…pero una cosa hago: olvidando ciertamente lo que queda atrás, y extendiéndome a lo que está delante, prosigo a la meta, al premio del supremo llamamiento de Dios en Cristo Jesús”.

– Filipenses 3:13-14.

En cierto sentido, nos conviene recordar los errores cometidos en el pasado, para que seamos humillados y advertidos; para que no nos expongamos a tentaciones que se han mostrado demasiado fuertes para nosotros; para que seamos guiados a una vigilancia más cuidadosa de nosotros mismos y a una dependencia más completa de Dios.
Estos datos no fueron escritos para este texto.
(** * Spoolman integration (moonraker/components/spoolman.py)

    A shallow embedding of the [SpoolManager] component: the usage
    accumulator fed by toolhead position updates, the flush of pending usage
    to the Spoolman server, the selection of the active spool, the decoder of
    websocket events, the liveness check of the selected spool and the proxy
    endpoint.

    Conventions of the embedding.
    - A Python [float] is a binary64 number: the kernel's primitive floats,
      with the very operations ([+], [-], [>], [==]) the interpreter applies.
    - A coroutine is a computation in the monad [M]: it reads and writes the
      fields of [self], may raise, and appends to a trace of the calls it
      makes on its collaborators (logging, HTTP client, database, event
      sender, event loop).  A coroutine runs to completion in one piece,
      and calls run one after another.  What is stated of the accumulator
      over several status updates is stated for updates handled that way:
      the source tests a sample against the highest position before it
      waits for [extruded_lock], so an update that starts while another
      coroutine holds the lock is outside these statements; what the
      accumulator does then is [waiting_updates].
    - [eventloop.create_task] is the trace entry [CreateTask]: the task is
      recorded, not run; [run_task] runs it later.
    - The answer of the Spoolman server to a request is the parameter
      [remote] of the operations that issue one. *)

From Stdlib Require Import ZArith Bool List Floats Ascii.
From stdpp Require Import base option gmap strings list pretty.
Import ListNotations.

Local Open Scope string_scope.
Local Open Scope Z_scope.
#[local] Set Warnings "-register-all".

(** ** Python values *)

(** The value of a decoded JSON document, as [json.loads] builds it: an
    object is a [dict] keyed by strings, a number is an [int] or a [float]. *)
Inductive json : Type :=
| JNull
| JBool (b : bool)
| JInt (n : Z)
| JFloat (f : float)
| JStr (s : string)
| JList (l : list json)
| JDict (d : gmap string json).

(** [float == int] in Python compares the exact values.  A finite binary64
    number is [(-1)^s * m * 2^e]. *)
Definition float_eq_int (f : float) (n : Z) : bool :=
  match Prim2SF f with
  | S754_zero _ => n =? 0
  | S754_finite s m e =>
      let mag := if s then - Z.pos m else Z.pos m in
      if 0 <=? e then n =? mag * 2 ^ e
      else (Z.pos m mod 2 ^ (- e) =? 0) && (n * 2 ^ (- e) =? mag)
  | S754_infinity _ | S754_nan => false
  end.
Pero no debemos detenernos en nuestros pecados pasados como si estuvieran siempre presentes a los ojos de Dios y nos incapacitaran para un servicio elevado y santo.

¿Qué habría hecho Pedro el día de Pentecostés si hubiera persistido en recordar reflexivamente las escenas de la negación, y no se hubiera atrevido a creer que todo estaba perdonado y olvidado? ¿Cuál habría sido el efecto en el apóstol Pablo, si hubiera permitido que el recuerdo de su participación en la persecución de los santos ensombreciera su espíritu cuando fue llamado a fundar iglesias, escribir epístolas y recorrer continentes?

Una vez que lo confesamos, nuestro pecado queda inmediatamente y para siempre borrado. Dios nunca volverá a mencionarlo. No tiene por qué ser una barrera para nuestro servicio; no debe impedirnos aspirar y disfrutar de la comunión más íntima que está al alcance de los mortales. Olvida los pecados pasados y los fracasos de tu vida en el sentido de reflexionar sobre ellos con un lamento perpetuo.